> **Problem details**: Only the lines of the data below from the one with "whichever listener, a" through the one with "first thing that" are wanted. Repeat them exactly.
────────────────────────────────────────
(** How a peer's bytes were cut into chunks does not show: when no cut
    falls inside a character, the requests handled are the non-blank lines of
    the whole stream, in order, without the unfinished last one. *)
Theorem connection_spec chunks :
  Forall Utf8.whole chunks ->
  (connection "" chunks).1 =
  List.filter kept (removelast (Str.split newline (Utf8.toString (Framing.concat chunks)))).
Proof.
  intros Hw. pose proof (connection_buffered chunks "" Hw) as H. rewrite app_empty_str in H. rewrite <- H.
  rewrite StrFacts.split_single by (by apply connection_rest). cbn. by rewrite app_nil_r.
Qed.

Definition stop_line : string := "{" +:+ quote "id" +:+ ":1}".

Lemma connection_spec_witness :
  (connection "" ["{" +:+ quote "id"; ":1}" +:+ Framing.LF +:+ Framing.LF +:+ "x"]).1 = [stop_line].
Proof. rewrite connection_spec; [vm_compute; reflexivity|repeat constructor; vm_compute; reflexivity]. Defined.

(** A character whose bytes arrive in two chunks is not handled as it was
    sent: both halves become U+FFFD before the line is put together. *)
Theorem connection_split_character :
  let e_acute := String "195" (String "169" "") in
  (connection "" [quote e_acute +:+ Framing.LF]).1 = [quote e_acute] /\
  (connection "" [String dq_char (String "195" ""); String "169" (String dq_char "") +:+ Framing.LF]).1 =
    [quote (Utf8.replacement +:+ Utf8.replacement)].
Proof. split; vm_compute; reflexivity. Qed.

(** ** The gate *)

(** What a socket carried before it ended. *)
Fixpoint heard (evs : list socket_event) : string :=
  match evs with
  | Connected :: more => heard more
  | Data chunk :: more => Utf8.toString chunk +:+ heard more
  | _ => ""
  end.

(** The governor's answer is the first line it sent, and says yes. *)
Definition says_allowed (parse : string -> option json) (evs : list socket_event) : Prop :=
  exists line rest response,
    Framing.cut Framing.LF (heard evs) = Some (line, rest) /\ parse line = Some response /\
    truthy (oprop "error" response) = false /\ oprop "allowed" (oprop "result" response) = JBool true.

Lemma askGovernor_heard parse evs : forall buffer v,
  askGovernor_from parse buffer evs = Verdict v ->
  exists line rest, Framing.cut Framing.LF (buffer +:+ heard evs) = Some (line, rest) /\
    read_verdict parse line = Verdict v.
Proof.
  induction evs as [|[|chunk| | |] evs IH]; intros buffer v; cbn [askGovernor_from heard]; try done; [apply IH|].
  rewrite <- app_assoc_str. destruct (Framing.cut Framing.LF (buffer +:+ Utf8.toString chunk)) as [[line rest]|] eqn:E.
  - intros H. exists line, (rest +:+ heard evs). split; [by apply Framing.cut_app|done].
  - apply IH.
Qed.

Lemma read_verdict_allowed parse line v :
  read_verdict parse line = Verdict v ->
  exists response, parse line = Some response /\ truthy (oprop "error" response) = false /\
    oprop "allowed" (oprop "result" response) = JBool (v_allowed v).
Proof.
  unfold read_verdict, oprop. destruct (parse line) as [response|]; [|done].
  destruct (prop "error" response) as [err|] eqn:Ee; [|done].
  destruct (prop "result" response) as [res|] eqn:Er; [|done]. intros H. exists response. rewrite Ee. cbn [or_default].
  destruct (truthy err); [done|]. split_and!; [done|done|]. cbn [or_default].
  rewrite Er. cbn [or_default]. unfold oprop in H. destruct (truthy res), (or_default JUndef (prop "allowed" res)) as [| |b| | | |] eqn:Ea; try done.
  by injection H as <-.
Qed.

Lemma evaluate_allowed parse env subject evs q d :
  evaluateAction parse env subject evs = (q, Decided d) -> allowed d = true -> says_allowed parse evs.
Proof.
  unfold evaluateAction. destruct (gateConfig env) as [config|]; [|done].
  destruct (askGovernor parse evs) as [v|c|] eqn:E; cbn [decide_verdict]; [|by intros [= <- <-]|done].
  destruct (v_allowed v) eqn:Ev; [|by intros [= <- <-]]. intros _ _.
  apply askGovernor_heard in E as (line & rest & Hcut & Hv).
  apply read_verdict_allowed in Hv as (response & Hp & He & Ha). rewrite Ev in Ha. by exists line, rest, response.
Qed.

Lemma ran_handler name def input x y :
  Ran x y ∈ (run_handler name def input).1 -> x = name /\ apply_schema (input_schema def) input = Ok y.
Proof.
  unfold run_handler. destruct (apply_schema _ input) as [v|m]; cbn [fst].
  - intros [= -> ->]%list_elem_of_singleton. done.
  - by intros ?%elem_of_nil.
Qed.

Lemma call_export_ran parse env name def input caller evs x y :
  Ran x y ∈ (call_export parse env name def input caller evs).1 ->
  x = name /\ apply_schema (input_schema def) input = Ok y /\
  (gateConfig env = None \/
   exists config, gateConfig env = Some config /\ says_allowed parse evs /\
     head (call_export parse env name def input caller evs).1 =
       Some (Asked (the_question env config {| caller := caller; s_export := JStr name; s_input := input |}))).
Proof.
  unfold call_export. set (subject := {| caller := caller; s_export := JStr name; s_input := input |}).
  destruct (evaluateAction parse env subject evs) as [q decision] eqn:Eq.
  assert (Hq : Ran x y ∉ match q with Some q => [Asked q] | None => [] end)
    by (destruct q; [by intros ?%list_elem_of_singleton|by intros ?%elem_of_nil]).
  assert (Hc : gateConfig env = None \/
    exists config, gateConfig env = Some config /\ q = Some (the_question env config subject)).
  { revert Eq. unfold evaluateAction. destruct (gateConfig env) as [config|]; [|by left].
    intros [= <- _]. right. by exists config. }
  pose proof (ran_handler name def input x y) as Hran. destruct (run_handler name def input) as [ran r]. cbn [fst] in Hran.
  assert (Hin : Ran x y ∈ match q with Some q => [Asked q] | None => [] end ++ ran ->
    x = name /\ apply_schema (input_schema def) input = Ok y) by (intros [?|?]%elem_of_app; [done|by apply Hran]).
  destruct decision as [|d|]; cbn [fst].
  - intros H. destruct (Hin H) as [-> Ha]. split_and!; [done|done|left].
    revert Eq. unfold evaluateAction. destruct (gateConfig env); [|done].
    destruct (askGovernor parse evs) as [[[] ?]| |]; cbn; done.
  - destruct (allowed d) eqn:Ed; cbn [fst]; [|by destruct (reason_prints _)]. intros H. destruct (Hin H) as [-> Ha].
    split_and!; [done|done|]. destruct Hc as [?|(config & Hcfg & ->)]; [by left|right]. exists config.
    split_and!; [done| |done]. by apply (evaluate_allowed parse env subject evs _ d Eq).
  - intros H. by destruct (Hq H).
Qed.

Lemma not_ran_written (id : json) r x y : Ran x y ∉ (respond id r).1.
Proof. by intros ?%list_elem_of_singleton. Qed.

(** The run of a line, as its request's. *)
Lemma line_trace parse env exports l line evs e :
  e ∈ (handleFramedLine parse env exports l line evs).1 ->
  exists request, parse line = Some request /\
    (e ∈ (invokeExport parse env exports request (identity l) evs).1 \/ exists r, e = Wrote r) /\
    (invokeExport parse env exports request (identity l) evs).1 `prefix_of` (handleFramedLine parse env exports l line evs).1.
Proof.
  unfold handleFramedLine. destruct (parse line) as [request|]; [|by intros ?%elem_of_nil].
  destruct (negb (audit_prints l request)); [by intros ?%elem_of_nil|]. exists request. split; [done|].
  destruct (invokeExport parse env exports request (identity l) evs) as [trace [r| |]]; cbn [fst] in *; [|by split; [left|]..].
  revert H. unfold respond. cbn [fst]. intros [H|H]%elem_of_app.
  - split; [by left|by apply prefix_app_r].
  - apply list_elem_of_singleton in H as ->. split; [right; by eexists|by apply prefix_app_r].
Qed.

Lemma invoke_ran parse env exports request caller evs x y :
  Ran x y ∈ (invokeExport parse env exports request caller evs).1 ->
  exists def, prop "export" request = Some (JStr x) /\ JsMap.get x exports = Some def /\
    apply_schema (input_schema def) (oprop "input" request) = Ok y /\
    (gateConfig env = None \/
     exists config, gateConfig env = Some config /\ says_allowed parse evs /\
       head (invokeExport parse env exports request caller evs).1 =
         Some (Asked (the_question env config
           {| caller := caller; s_export := JStr x; s_input := oprop "input" request |}))).
Proof.
  unfold invokeExport. destruct (prop "export" request) as [key|] eqn:Ek; [|by intros ?%elem_of_nil].
  destruct (find_export exports key) as [[name def]|] eqn:Ef.
  2:{ destruct (js_string key); by intros ?%elem_of_nil. }
  intros (-> & Ha & Hg)%call_export_ran. unfold find_export in Ef. destruct key as [| | | |n| |]; try done.
  destruct (JsMap.get n exports) as [d|] eqn:Ed; [|done]. injection Ef as -> ->. exists def. by split_and!.
Qed.

(** [C13] No handler runs behind the governor's back. Whatever line arrives on
    whichever listener, a handler that runs is the one of the export the line
    names, on the input its schema accepted; and with a governor to ask, the
    first thing that happened was the question about exactly that export, that
    input and the listener's own identity, and the first line of the governor's
    answer is JSON without an error whose [allowed] is the boolean true. A
    governor that is slow, gone or unreadable lets nothing run. *)
Theorem handler_gated parse env exports l line evs x y :
  Ran x y ∈ (handleFramedLine parse env exports l line evs).1 ->
  exists request def, parse line = Some request /\ prop "export" request = Some (JStr x) /\
    JsMap.get x exports = Some def /\ apply_schema (input_schema def) (oprop "input" request) = Ok y /\
    (gateConfig env = None \/
     exists config, gateConfig env = Some config /\ says_allowed parse evs /\
       head (handleFramedLine parse env exports l line evs).1 =
         Some (Asked (the_question env config
           {| caller := identity l; s_export := JStr x; s_input := oprop "input" request |}))).
Proof.
  intros H. pose proof (line_trace _ _ _ _ _ _ _ H) as (request & Hp & [Hr|[r Hr]] & [tail Hpre]); [|done].
  apply invoke_ran in Hr as (def & He & Hd & Hs & Hg). exists request, def. split_and!; try done.
  destruct Hg as [?|(config & Hcfg & Hsay & Hhead)]; [by left|right]. exists config. split_and!; try done.
  rewrite Hpre. by destruct (invokeExport _ _ _ _ _ _).1.
Qed.
(* ===== verification/FileLock.v ===== *)
(** * The cross-process lock (packages/audit/src/file-lock.ts)

    Any number of processes of one host run the code's system calls one at a
    time, in any order, and may die between any two of them. A file's inode
    number is its identity here; a name on the disk is an entry of the
    directory, and unlinking a name leaves the file to whoever has it open. *)
From S2P Require Import Prelude JsNumber.

Module FileLock.

(** ** Who holds a lock file, and whether it is stale *)

Inductive kill_result : Type := Alive | EPERM | ESRCH.

Record Observed := { content : string; ino : nat; ageMs : Z }.

Definition newline : string := String "010" "".

Definition ownerLine (hostname : string) (pid : Z) (token : string) : string :=
  JsNumber.to_string pid +:+ " " +:+ hostname +:+ " " +:+ token +:+ newline.

(** [!s] of an element an array may not have. *)
Definition missing (s : option string) : bool := match s with Some w => String.eqb w "" | None => true end.

Definition isStale (hostname : string) (kill : Z -> kill_result) (lock : Observed) (staleMs : Z) : bool :=
  let parts := Str.split " " (Str.trim_end (content lock)) in
  let host := parts !! 1 in
  let old := (staleMs <? ageMs lock)%Z in
  match JsNumber.to_integer (JsNumber.Number (or_default "" (parts !! 0))) with
  | None => old
  | Some pid =>
      if (pid <=? 0)%Z || missing host || missing (parts !! 2) then old
      else if negb (bool_decide (host = Some hostname)) then old
      else match kill pid with ESRCH => true | Alive | EPERM => false end
  end.

(** ** The disk *)

(** Who created a file is not on the disk; the proofs follow it. *)
Record File := { text : string; creator : Z }.

(** Where a process is: what it does next. *)
Inductive pc : Type :=
| Idle                                                 (* create the lock file *)
| Created (f : nat) (owner : string)                   (* write its name in it *)
| Held (owner : string)                                (* release: read the file *)
| Releasing                                            (* release: unlink it *)
| Observing                                            (* breakIfStale: open the lock file *)
| Opened (f : nat)                                     (* and read it *)
| Judged (seen : Observed)                             (* create the .break *)
| BreakCreated (seen : Observed) (f : nat) (breaker : string)
| Breaking (seen : Observed) (breaker : string)        (* open the lock file again *)
| Reopened (seen : Observed) (breaker : string) (f : nat)
| Confirmed (breaker : string)                         (* unlink it *)
| Unbreaking (breaker : string)                        (* read the .break *)
| BreakReleasing                                       (* unlink it *)
| Claiming                                             (* open someone else's .break *)
| ClaimOpened (f : nat)                                (* and read it *)
| ClaimStale (claim : Observed)                        (* stat the name again *)
| ClaimConfirmed.                                      (* unlink it *)

Record State := {
  main : option nat;     (* the lock file *)
  brk : option nat;      (* its .break *)
  files : nat -> File;
  next : nat;
  procs : Z -> pc;
  live : Z -> bool
}.

Definition update {K A} `{EqDecision K} (k : K) (a : A) (f : K -> A) : K -> A :=
  fun k' => if decide (k = k') then a else f k'.

Definition set_pc (p : Z) (c : pc) (s : State) : State :=
  {| main := main s; brk := brk s; files := files s; next := next s; procs := update p c (procs s); live := live s |}.
Definition set_main (f : option nat) (s : State) : State :=
  {| main := f; brk := brk s; files := files s; next := next s; procs := procs s; live := live s |}.
Definition set_brk (f : option nat) (s : State) : State :=
  {| main := main s; brk := f; files := files s; next := next s; procs := procs s; live := live s |}.
Definition write (f : nat) (t : string) (s : State) : State :=
  {| main := main s; brk := brk s; files := update f {| text := t; creator := creator (files s f) |} (files s);
     next := next s; procs := procs s; live := live s |}.
(** A new, empty file. *)
Definition new_file (p : Z) (s : State) : State :=
  {| main := main s; brk := brk s; files := update (next s) {| text := ""; creator := p |} (files s);
     next := S (next s); procs := procs s; live := live s |}.

Section lock.
Context (hostname : string) (staleMs : Z).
────────────────────────────────────────
> **Your response**:
    whichever listener, a handler that runs is the one of the export the line
    names, on the input its schema accepted; and with a governor to ask, the
    first thing that happened was the question about exactly that export, that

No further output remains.